CHARACTERIZATION AND REGULATION OF BETA-1-ADRENERGIC RECEPTORS IN A HUMAN NEUROEPITHELIOMA CELL-LINE

Intact human neuroepithelioma SK-N-MC cells bound the beta-adrenergic antagonist (-)-[H-3]-CGP 12177 with a K(D) of 0.13 nM and a B(max) of 17,500 sites/cell. When the cells were exposed to beta-adrenergic agonists, they accumulated cyclic AMP in the following order of potency: isoproterenol >> norepinephrine > epinephrine, which is indicative of a beta-1-subtype receptor.
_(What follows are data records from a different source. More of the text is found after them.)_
Lemma length_bind (f : A -> list B) l :
  length (l ≫= f) = sum_list_with (fun x => length (f x)) l.
Proof. induction l; simpl; [done|]. rewrite length_app. by f_equal. Qed.

Lemma length_filter_bind (P : B -> Prop) `{!forall y, Decision (P y)}
    (f : A -> list B) l :
  length (filter P (l ≫= f)) = sum_list_with (fun x => length (filter P (f x))) l.
Proof.
  induction l; simpl; [done|]. rewrite filter_app, length_app. by f_equal.
Qed.

Lemma length_filter_fmap (P : B -> Prop) `{!forall y, Decision (P y)} (f : A -> B) l :
  length (filter P (f <$> l)) = length (filter (fun x => P (f x)) l).
Proof.
  induction l as [|x l IH]; [done|]. rewrite fmap_cons, !filter_cons.
  repeat case_decide; simpl; rewrite ?IH; done.
Qed.

Context (P Q : A -> Prop) `{!forall x, Decision (P x), !forall x, Decision (Q x)}.

Lemma length_filter_ext l :
  (forall x, x ∈ l -> P x <-> Q x) -> length (filter P l) = length (filter Q l).
Proof.
  induction l as [|x l IH]; intros HPQ; [done|].
  rewrite !filter_cons. assert (P x <-> Q x) by (apply HPQ; constructor).
  assert (length (filter P l) = length (filter Q l)).
  { apply IH. intros y Hy. apply HPQ. by constructor. }
  repeat case_decide; simpl; intuition lia.
Qed.

Lemma length_filter_all l : (forall x, x ∈ l -> P x) -> length (filter P l) = length l.
Proof.
  induction l as [|x l IH]; intros HP; [done|].
  rewrite filter_cons_True by (apply HP; constructor). simpl. f_equal.
  apply IH. intros y Hy. apply HP. by constructor.
Qed.

Lemma length_filter_none l : (forall x, x ∈ l -> ~ P x) -> length (filter P l) = 0.
Proof.
  induction l as [|x l IH]; intros HP; [done|].
  rewrite filter_cons_False by (apply HP; constructor).
  apply IH. intros y Hy. apply HP. by constructor.
Qed.

Lemma length_filter_or_disjoint l :
  (forall x, x ∈ l -> P x -> ~ Q x) ->
  length (filter (fun x => P x \/ Q x) l) = length (filter P l) + length (filter Q l).
Proof.
  induction l as [|x l IH]; intros HPQ; [done|].
  rewrite !filter_cons. assert (P x -> ~ Q x) by (apply HPQ; constructor).
  assert (length (filter (fun x => P x \/ Q x) l)
          = length (filter P l) + length (filter Q l)).
  { apply IH. intros y Hy. apply HPQ. by constructor. }
  repeat case_decide; simpl; intuition lia.
Qed.
End Counting.

Lemma filter_partition {A} (P : A -> Prop) `{!forall x, Decision (P x)} (l : list A) :
  filter P l ++ filter (fun x => ~ P x) l ≡ₚ l.
Proof.
  induction l as [|x l IH]; [done|]. rewrite !filter_cons. destruct (decide (P x)).
  - rewrite decide_False by tauto. simpl. by rewrite IH.
  - rewrite decide_True by tauto. by rewrite <- Permutation_middle, IH.
Qed.

(** A sum over [0 .. n-1] with one exceptional index. *)
Lemma sum_list_with_seq_except (f : nat -> nat) (n q a b : nat) :
  q < n -> f q = a -> (forall j, j < n -> j <> q -> f j = b) ->
  sum_list_with f (seq 0 n) = a + (n - 1) * b.
Proof.
  intros Hq Ha Hb.
  assert (seq 0 n = seq 0 q ++ q :: seq (S q) (n - S q)) as ->.
  { change (q :: seq (S q) (n - S q)) with (seq (0 + q) (S (n - S q))).
    rewrite <- seq_app. f_equal. lia. }
  rewrite sum_list_with_app. simpl. rewrite Ha.
  rewrite !(sum_list_with_const _ b), !length_seq.
  - nia.
  - intros j Hj%elem_of_seq. apply Hb; lia.
  - intros j Hj%elem_of_seq. apply Hb; lia.
Qed.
Membranes prepared from the cells bound (-)-3-[I-125]iodocyanopindolol with a K(D) of 11.5 pM. Inhibition of agonist-stimulated cyclic AMP production and competition binding experiments indicated that the beta-1-selective antagonists CGP 20712A and ICI 89,406 were much more potent than the beta-2-selective antagonist ICI 118,551. Analysis of the displacement curves indicated that the cells contained only beta-1-adrenergic receptors. Northern blot analysis of SK-N-MC mRNA using cDNA probes for the beta-1- and beta-2-adrenergic receptors revealed the presence of a very strong beta-1-adrenergic receptor mRNA signal, while under the same conditions no beta-2-adrenergic receptor mRNA was observed. Thus, SK-N-MC cells appear to express a pure population of beta-1-adrenergic receptors. When the cells were exposed to isoproterenol, there was no observable desensitization during the first hour. After longer exposure, desensitization slowly occurred and the receptors slowly down-regulated to 50% of control levels by 24 h. Other agents that elevate cyclic AMP levels, such as forskolin, cholera toxin, and cyclic AMP analogues, caused no or little substantial receptor loss.